*GOAL OF THE EXERCISE*
Nothing in the entries should change; repeat them exactly.

----

(** ** Concrete runs of the further properties *)

Lemma qualified_name_collapses_witness :
  simple_name_of (lit "com.acme" ++ ch "." :: lit "Order") = lit "Order"
  /\ normalize_identifier cpython_fragment
       (simple_name_of (lit "com.acme" ++ ch "." :: lit "Order"))
     = normalize_identifier cpython_fragment (simple_name_of (lit "Order"))
  /\ normalize_identifier cpython_fragment (simple_name_of (lit "com.acme" ++ [ch "."]))
     = [].
Proof.
  apply (qualified_name_collapses cpython_fragment (lit "com.acme") (lit "Order")).
  reflexivity.
Defined.

Lemma normalize_ascii_closed_form_witness :
  normalize_identifier cpython_fragment (lit " API_Gateway (v2) ")
  = map ascii_lower (List.filter ascii_isalnum (lit " API_Gateway (v2) "))
  /\ normalize_term cpython_fragment (lit " API_Gateway (v2) ")
     = map ascii_lower (List.filter ascii_isalnum (lit " API_Gateway (v2) ")).
Proof.
  apply (normalize_ascii_closed_form cpython_fragment (lit " API_Gateway (v2) ")).
  repeat constructor.
Defined.

Lemma original_spells_its_key_witness :
  normalize_term cpython_fragment (lit "API Gateway") = lit "apigateway"
  /\ lit "apigateway" <> []
  /\ lit "API Gateway" <> []
  /\ exists term_column row,
       find_term_column cpython_fragment
         (fieldnames_of [[lit "id"; lit " Term "]; [lit "1"; lit " API Gateway "]])
       = Some term_column
       /\ row ∈ dict_rows [[lit "id"; lit " Term "]; [lit "1"; lit " API Gateway "]]
       /\ row_term cpython_fragment term_column row = Returns (lit "API Gateway").
Proof.
  apply (original_spells_its_key cpython_fragment
           [[lit "id"; lit " Term "]; [lit "1"; lit " API Gateway "]]
           {[ lit "apigateway" := lit "API Gateway" ]}
           (lit "apigateway") (lit "API Gateway")).
  - vm_compute; reflexivity.
  - vm_compute; reflexivity.
Defined.

Lemma full_rows_never_raise_witness :
  exists terms,
    extract_terms_with_original cpython_fragment
      [[lit "id"; lit "term"]; []; [lit "1"; lit "API Gateway"; lit "surplus"]]
    = Returns terms
    /\ extract_terms_from_csv cpython_fragment
         [[lit "id"; lit "term"]; []; [lit "1"; lit "API Gateway"; lit "surplus"]]
       = Returns (dom terms).
Proof.
  apply (full_rows_never_raise cpython_fragment
           [[lit "id"; lit "term"]; []; [lit "1"; lit "API Gateway"; lit "surplus"]]
           (lit "term")).
  - vm_compute; reflexivity.
  - constructor; [left; reflexivity|].
    constructor; [right; simpl; lia|]. constructor.
Defined.

Lemma extracted_keys_characterised_witness :
  lit "apigateway" ∈ ({[ lit "apigateway" ]} : gset str)
  <-> lit "apigateway" <> []
      /\ exists row term,
           row ∈ dict_rows [[lit "term"]; [lit "API Gateway"]; [lit "api_gateway"]]
           /\ row_term cpython_fragment (lit "term") row = Returns term
           /\ normalize_term cpython_fragment term = lit "apigateway".
Proof.
  apply (extracted_keys_characterised cpython_fragment
           [[lit "term"]; [lit "API Gateway"]; [lit "api_gateway"]]
           {[ lit "apigateway" ]} (lit "term") (lit "apigateway")).
  - vm_compute; reflexivity.
  - vm_compute; reflexivity.
Defined.

Lemma csv_counts_add_up_witness :
  exists c,
    TermsCsv.compare_csv_files cpython_fragment Qred
      (lit "reference.csv") [[lit "term"]; [lit "API Gateway"]; [lit "Order"]]
      (lit "model.csv") [[lit "term"]; [lit "api_gateway"]; [lit "Invoice"]]
      (lit "terms")
    = Returns c
    /\ TermsCsv.reference_count c
       = (TermsCsv.metric_true_positives c + TermsCsv.metric_false_negatives c)%nat
    /\ TermsCsv.model_count c
       = (TermsCsv.metric_true_positives c + TermsCsv.metric_false_positives c)%nat
    /\ length (TermsCsv.matched_terms c) = TermsCsv.metric_true_positives c
    /\ length (TermsCsv.detail_false_positives c) = TermsCsv.metric_false_positives c
    /\ length (TermsCsv.detail_false_negatives c) = TermsCsv.metric_false_negatives c.
Proof.
  destruct (TermsCsv.compare_csv_files cpython_fragment Qred
              (lit "reference.csv") [[lit "term"]; [lit "API Gateway"]; [lit "Order"]]
              (lit "model.csv") [[lit "term"]; [lit "api_gateway"]; [lit "Invoice"]]
              (lit "terms")) as [c | e] eqn:Hc.
  - exists c. split; [reflexivity|].
    exact (csv_counts_add_up cpython_fragment Qred _ _ _ _ _ c Hc).
  - vm_compute in Hc. discriminate Hc.
Defined.

Lemma details_use_original_spellings_witness :
  exists c,
    TermsCsv.compare_csv_files cpython_fragment Qred
      (lit "reference.csv") [[lit "term"]; [lit "API Gateway"]; [lit "Order"]]
      (lit "model.csv") [[lit "term"]; [lit "api_gateway"]; [lit "Invoice"]]
      (lit "terms")
    = Returns c
    /\ (lit "api_gateway" ∈ TermsCsv.matched_terms c
        <-> ({[ lit "apigateway" := lit "api_gateway"; lit "invoice" := lit "Invoice" ]}
               : gmap str str)
              !! normalize_term cpython_fragment (lit "api_gateway")
            = Some (lit "api_gateway")
            /\ normalize_term cpython_fragment (lit "api_gateway")
               ∈ dom ({[ lit "apigateway" := lit "API Gateway";
                         lit "order" := lit "Order" ]} : gmap str str))
    /\ (lit "api_gateway" ∈ TermsCsv.detail_false_positives c
        <-> ({[ lit "apigateway" := lit "api_gateway"; lit "invoice" := lit "Invoice" ]}
               : gmap str str)
              !! normalize_term cpython_fragment (lit "api_gateway")
            = Some (lit "api_gateway")
            /\ normalize_term cpython_fragment (lit "api_gateway")
               ∉ dom ({[ lit "apigateway" := lit "API Gateway";
                         lit "order" := lit "Order" ]} : gmap str str))
    /\ (lit "api_gateway" ∈ TermsCsv.detail_false_negatives c
        <-> ({[ lit "apigateway" := lit "API Gateway"; lit "order" := lit "Order" ]}
               : gmap str str)
              !! normalize_term cpython_fragment (lit "api_gateway")
            = Some (lit "api_gateway")
            /\ normalize_term cpython_fragment (lit "api_gateway")
               ∉ dom ({[ lit "apigateway" := lit "api_gateway";
                         lit "invoice" := lit "Invoice" ]} : gmap str str)).
Proof.
  destruct (TermsCsv.compare_csv_files cpython_fragment Qred
              (lit "reference.csv") [[lit "term"]; [lit "API Gateway"]; [lit "Order"]]
              (lit "model.csv") [[lit "term"]; [lit "api_gateway"]; [lit "Invoice"]]
              (lit "terms")) as [c | e] eqn:Hc.
  - exists c. split; [reflexivity|].
    apply (details_use_original_spellings cpython_fragment Qred
             (lit "reference.csv") [[lit "term"]; [lit "API Gateway"]; [lit "Order"]]
             (lit "model.csv") [[lit "term"]; [lit "api_gateway"]; [lit "Invoice"]]
             (lit "terms") c
             {[ lit "apigateway" := lit "API Gateway"; lit "order" := lit "Order" ]}
             {[ lit "apigateway" := lit "api_gateway"; lit "invoice" := lit "Invoice" ]}
             (lit "api_gateway")).
    + vm_compute; reflexivity.
    + vm_compute; reflexivity.
    + exact Hc.
    + intros Hempty. apply (f_equal size) in Hempty. vm_compute in Hempty.
      discriminate Hempty.
    + intros Hempty. apply (f_equal size) in Hempty. vm_compute in Hempty.
      discriminate Hempty.
  - vm_compute in Hc. discriminate Hc.
Defined.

----

*EXERCISE RESPONSE*
(** ** Concrete runs of the further properties *)

Lemma qualified_name_collapses_witness :
  simple_name_of (lit "com.acme" ++ ch "." :: lit "Order") = lit "Order"
  /\ normalize_identifier cpython_fragment
       (simple_name_of (lit "com.acme" ++ ch "." :: lit "Order"))
     = normalize_identifier cpython_fragment (simple_name_of (lit "Order"))
  /\ normalize_identifier cpython_fragment (simple_name_of (lit "com.acme" ++ [ch "."]))
     = [].
Proof.
  apply (qualified_name_collapses cpython_fragment (lit "com.acme") (lit "Order")).
  reflexivity.
Defined.

Lemma normalize_ascii_closed_form_witness :
  normalize_identifier cpython_fragment (lit " API_Gateway (v2) ")
  = map ascii_lower (List.filter ascii_isalnum (lit " API_Gateway (v2) "))
  /\ normalize_term cpython_fragment (lit " API_Gateway (v2) ")
     = map ascii_lower (List.filter ascii_isalnum (lit " API_Gateway (v2) ")).
Proof.
  apply (normalize_ascii_closed_form cpython_fragment (lit " API_Gateway (v2) ")).
  repeat constructor.
Defined.

Lemma original_spells_its_key_witness :
  normalize_term cpython_fragment (lit "API Gateway") = lit "apigateway"
  /\ lit "apigateway" <> []
  /\ lit "API Gateway" <> []
  /\ exists term_column row,
       find_term_column cpython_fragment
         (fieldnames_of [[lit "id"; lit " Term "]; [lit "1"; lit " API Gateway "]])
       = Some term_column
       /\ row ∈ dict_rows [[lit "id"; lit " Term "]; [lit "1"; lit " API Gateway "]]
       /\ row_term cpython_fragment term_column row = Returns (lit "API Gateway").
Proof.
  apply (original_spells_its_key cpython_fragment
           [[lit "id"; lit " Term "]; [lit "1"; lit " API Gateway "]]
           {[ lit "apigateway" := lit "API Gateway" ]}
           (lit "apigateway") (lit "API Gateway")).
  - vm_compute; reflexivity.
  - vm_compute; reflexivity.
Defined.

Lemma full_rows_never_raise_witness :
  exists terms,
    extract_terms_with_original cpython_fragment
      [[lit "id"; lit "term"]; []; [lit "1"; lit "API Gateway"; lit "surplus"]]
    = Returns terms
    /\ extract_terms_from_csv cpython_fragment
         [[lit "id"; lit "term"]; []; [lit "1"; lit "API Gateway"; lit "surplus"]]
       = Returns (dom terms).
Proof.
  apply (full_rows_never_raise cpython_fragment
           [[lit "id"; lit "term"]; []; [lit "1"; lit "API Gateway"; lit "surplus"]]
           (lit "term")).
  - vm_compute; reflexivity.
  - constructor; [left; reflexivity|].
    constructor; [right; simpl; lia|]. constructor.
Defined.

Lemma extracted_keys_characterised_witness :
  lit "apigateway" ∈ ({[ lit "apigateway" ]} : gset str)
  <-> lit "apigateway" <> []
      /\ exists row term,
           row ∈ dict_rows [[lit "term"]; [lit "API Gateway"]; [lit "api_gateway"]]
           /\ row_term cpython_fragment (lit "term") row = Returns term
           /\ normalize_term cpython_fragment term = lit "apigateway".
Proof.
  apply (extracted_keys_characterised cpython_fragment
           [[lit "term"]; [lit "API Gateway"]; [lit "api_gateway"]]
           {[ lit "apigateway" ]} (lit "term") (lit "apigateway")).
  - vm_compute; reflexivity.
  - vm_compute; reflexivity.
Defined.

Lemma csv_counts_add_up_witness :
  exists c,
    TermsCsv.compare_csv_files cpython_fragment Qred
      (lit "reference.csv") [[lit "term"]; [lit "API Gateway"]; [lit "Order"]]
      (lit "model.csv") [[lit "term"]; [lit "api_gateway"]; [lit "Invoice"]]
      (lit "terms")
    = Returns c
    /\ TermsCsv.reference_count c
       = (TermsCsv.metric_true_positives c + TermsCsv.metric_false_negatives c)%nat
    /\ TermsCsv.model_count c
       = (TermsCsv.metric_true_positives c + TermsCsv.metric_false_positives c)%nat
    /\ length (TermsCsv.matched_terms c) = TermsCsv.metric_true_positives c
    /\ length (TermsCsv.detail_false_positives c) = TermsCsv.metric_false_positives c
    /\ length (TermsCsv.detail_false_negatives c) = TermsCsv.metric_false_negatives c.
Proof.
  destruct (TermsCsv.compare_csv_files cpython_fragment Qred
              (lit "reference.csv") [[lit "term"]; [lit "API Gateway"]; [lit "Order"]]
              (lit "model.csv") [[lit "term"]; [lit "api_gateway"]; [lit "Invoice"]]
              (lit "terms")) as [c | e] eqn:Hc.
  - exists c. split; [reflexivity|].
    exact (csv_counts_add_up cpython_fragment Qred _ _ _ _ _ c Hc).
  - vm_compute in Hc. discriminate Hc.
Defined.

Lemma details_use_original_spellings_witness :
  exists c,
    TermsCsv.compare_csv_files cpython_fragment Qred
      (lit "reference.csv") [[lit "term"]; [lit "API Gateway"]; [lit "Order"]]
      (lit "model.csv") [[lit "term"]; [lit "api_gateway"]; [lit "Invoice"]]
      (lit "terms")
    = Returns c
    /\ (lit "api_gateway" ∈ TermsCsv.matched_terms c
        <-> ({[ lit "apigateway" := lit "api_gateway"; lit "invoice" := lit "Invoice" ]}
               : gmap str str)
              !! normalize_term cpython_fragment (lit "api_gateway")
            = Some (lit "api_gateway")
            /\ normalize_term cpython_fragment (lit "api_gateway")
               ∈ dom ({[ lit "apigateway" := lit "API Gateway";
                         lit "order" := lit "Order" ]} : gmap str str))
    /\ (lit "api_gateway" ∈ TermsCsv.detail_false_positives c
        <-> ({[ lit "apigateway" := lit "api_gateway"; lit "invoice" := lit "Invoice" ]}
               : gmap str str)
              !! normalize_term cpython_fragment (lit "api_gateway")
            = Some (lit "api_gateway")
            /\ normalize_term cpython_fragment (lit "api_gateway")
               ∉ dom ({[ lit "apigateway" := lit "API Gateway";
                         lit "order" := lit "Order" ]} : gmap str str))
    /\ (lit "api_gateway" ∈ TermsCsv.detail_false_negatives c
        <-> ({[ lit "apigateway" := lit "API Gateway"; lit "order" := lit "Order" ]}
               : gmap str str)
              !! normalize_term cpython_fragment (lit "api_gateway")
            = Some (lit "api_gateway")
            /\ normalize_term cpython_fragment (lit "api_gateway")
               ∉ dom ({[ lit "apigateway" := lit "api_gateway";
                         lit "invoice" := lit "Invoice" ]} : gmap str str)).
Proof.
  destruct (TermsCsv.compare_csv_files cpython_fragment Qred
              (lit "reference.csv") [[lit "term"]; [lit "API Gateway"]; [lit "Order"]]
              (lit "model.csv") [[lit "term"]; [lit "api_gateway"]; [lit "Invoice"]]
              (lit "terms")) as [c | e] eqn:Hc.
  - exists c. split; [reflexivity|].
    apply (details_use_original_spellings cpython_fragment Qred
             (lit "reference.csv") [[lit "term"]; [lit "API Gateway"]; [lit "Order"]]
             (lit "model.csv") [[lit "term"]; [lit "api_gateway"]; [lit "Invoice"]]
             (lit "terms") c
             {[ lit "apigateway" := lit "API Gateway"; lit "order" := lit "Order" ]}
             {[ lit "apigateway" := lit "api_gateway"; lit "invoice" := lit "Invoice" ]}
             (lit "api_gateway")).
    + vm_compute; reflexivity.
    + vm_compute; reflexivity.
    + exact Hc.
    + intros Hempty. apply (f_equal size) in Hempty. vm_compute in Hempty.
      discriminate Hempty.
    + intros Hempty. apply (f_equal size) in Hempty. vm_compute in Hempty.
      discriminate Hempty.
  - vm_compute in Hc. discriminate Hc.
Defined.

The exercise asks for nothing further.